About this task >> Everything from the line containing "(** The email" through the line containing "(fieldMessages_nil isEmailValidator Dto.CreateUserDto_email v" in the listing below should be copied exactly, and nothing more.
[Opening Entries provided section]
(** The name field is accepted exactly for strings of 2 to 50 characters
    drawn from the name alphabet. *)
Lemma name_field_accepted (isEmailValidator : string -> bool) (v : Js.Value) :
  fieldMessages isEmailValidator Dto.CreateUserDto_name v = []
  <-> exists s, v = Js.Str s
                /\ 2 <= String.length s /\ String.length s <= 50
                /\ Pattern.allOf Pattern.nameChar s = true.
Proof.
  rewrite (fieldMessages_nil isEmailValidator Dto.CreateUserDto_name v
             name_decorators_distinct).
  cbn [forallb ClassValidator.decorators Dto.CreateUserDto_name].
  split.
  - destruct v as [| |b|n|s|items|fields]; try discriminate.
    cbn [ClassValidator.holds]. rewrite !andb_true_iff.
    intros [_ [_ [Hmin [Hmax [Hpat _]]]]].
    exists s. apply Nat.leb_le in Hmin, Hmax.
    unfold Pattern.namePattern in Hpat. apply andb_true_iff in Hpat.
    destruct Hpat as [_ Hall]. auto.
  - intros [s [-> [Hmin [Hmax Hall]]]].
    cbn [ClassValidator.holds]. unfold Pattern.namePattern.
    rewrite Hall, (allOf_startsWith _ _ Hall) by lia.
    apply Nat.leb_le in Hmin, Hmax. rewrite Hmin, Hmax.
    destruct s; [discriminate Hmin|reflexivity].
Qed.

Lemma email_decorators_distinct :
  NoDup (map ClassValidator.constraintName
           (ClassValidator.decorators Dto.CreateUserDto_email)).
Proof. repeat constructor; simpl; intuition discriminate. Qed.

(** The email field is accepted exactly for non-empty strings that
    [isEmail] accepts. *)
Lemma email_field_accepted (isEmailValidator : string -> bool) (v : Js.Value) :
  fieldMessages isEmailValidator Dto.CreateUserDto_email v = []
  <-> exists s, v = Js.Str s /\ s <> "" /\ isEmailValidator s = true.
Proof.
  rewrite (fieldMessages_nil isEmailValidator Dto.CreateUserDto_email v
             email_decorators_distinct).
  cbn [forallb ClassValidator.decorators Dto.CreateUserDto_email].
  split.
  - destruct v as [| |b|n|s|items|fields]; try discriminate.
    cbn [ClassValidator.holds]. rewrite !andb_true_iff.
    intros [Hmail [Hne _]]. exists s. split; [reflexivity|]. split; [|exact Hmail].
    intros ->. discriminate Hne.
  - intros [s [-> [Hne Hmail]]]. cbn [ClassValidator.holds]. rewrite Hmail.
    destruct s; [now destruct Hne|reflexivity].
Qed.

(** The age field is accepted exactly for integral numbers from 13 to 120. *)
Lemma age_field_accepted (isEmailValidator : string -> bool) (v : Js.Value) :
  fieldMessages isEmailValidator Dto.CreateUserDto_age v = []
  <-> exists n z, v = Js.Num n /\ Js.toZ n = Some z /\ (13 <= z <= 120)%Z.
Proof.
  rewrite (fieldMessages_nil isEmailValidator Dto.CreateUserDto_age v
             age_decorators_distinct).
  cbn [forallb ClassValidator.decorators Dto.CreateUserDto_age].
  assert (Hq : forall q,
             Js.isInteger (Js.Finite q) = true ->
             (Qle_bool (inject_Z 13) q = true
              <-> (13 <= Qnum q / Zpos (Qden q))%Z)
             /\ (Qle_bool q (inject_Z 120) = true
                 <-> (Qnum q / Zpos (Qden q) <= 120)%Z)).
  { intros [num den] Hint. unfold Js.isInteger in Hint. simpl in *.
    apply Z.eqb_eq in Hint.
    pose proof (Z.div_mod num (Zpos den) ltac:(discriminate)) as Hdm.
    rewrite Hint, Z.add_0_r in Hdm.
    set (z := (num / Zpos den)%Z) in *.
    unfold Qle_bool. simpl. rewrite !Z.leb_le, !Z.mul_1_r.
    assert (Hpos : (0 < Zpos den)%Z) by reflexivity.
    split; split; intros H; nia. }
  split.
  - destruct v as [| |b|n|s|items|fields]; try discriminate.
    cbn [ClassValidator.holds]. rewrite !andb_true_iff.
    intros [Hint [Hge [Hle _]]].
    destruct n as [q| |]; try discriminate Hint.
    exists (Js.Finite q), (Qnum q / Zpos (Qden q))%Z.
    split; [reflexivity|]. split; [unfold Js.toZ; now rewrite Hint|].
    destruct (Hq q Hint) as [H13 H120]. simpl in Hge, Hle.
    split; [now apply H13|now apply H120].
  - intros [n [z [-> [Hz [H13 H120]]]]]. cbn [ClassValidator.holds].
    destruct n as [q| |]; try discriminate Hz.
    unfold Js.toZ in Hz. destruct (Js.isInteger (Js.Finite q)) eqn:Hint;
      [|discriminate Hz].
    inversion Hz; subst z.
    destruct (Hq q Hint) as [H13' H120']. simpl.
    rewrite (proj2 H13' H13), (proj2 H120' H120). reflexivity.
Qed.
[Closing Entries provided section]
Solution to this problem >>
(** The email field is accepted exactly for non-empty strings that
    [isEmail] accepts. *)
Lemma email_field_accepted (isEmailValidator : string -> bool) (v : Js.Value) :
  fieldMessages isEmailValidator Dto.CreateUserDto_email v = []
  <-> exists s, v = Js.Str s /\ s <> "" /\ isEmailValidator s = true.
Proof.
  rewrite (fieldMessages_nil isEmailValidator Dto.CreateUserDto_email v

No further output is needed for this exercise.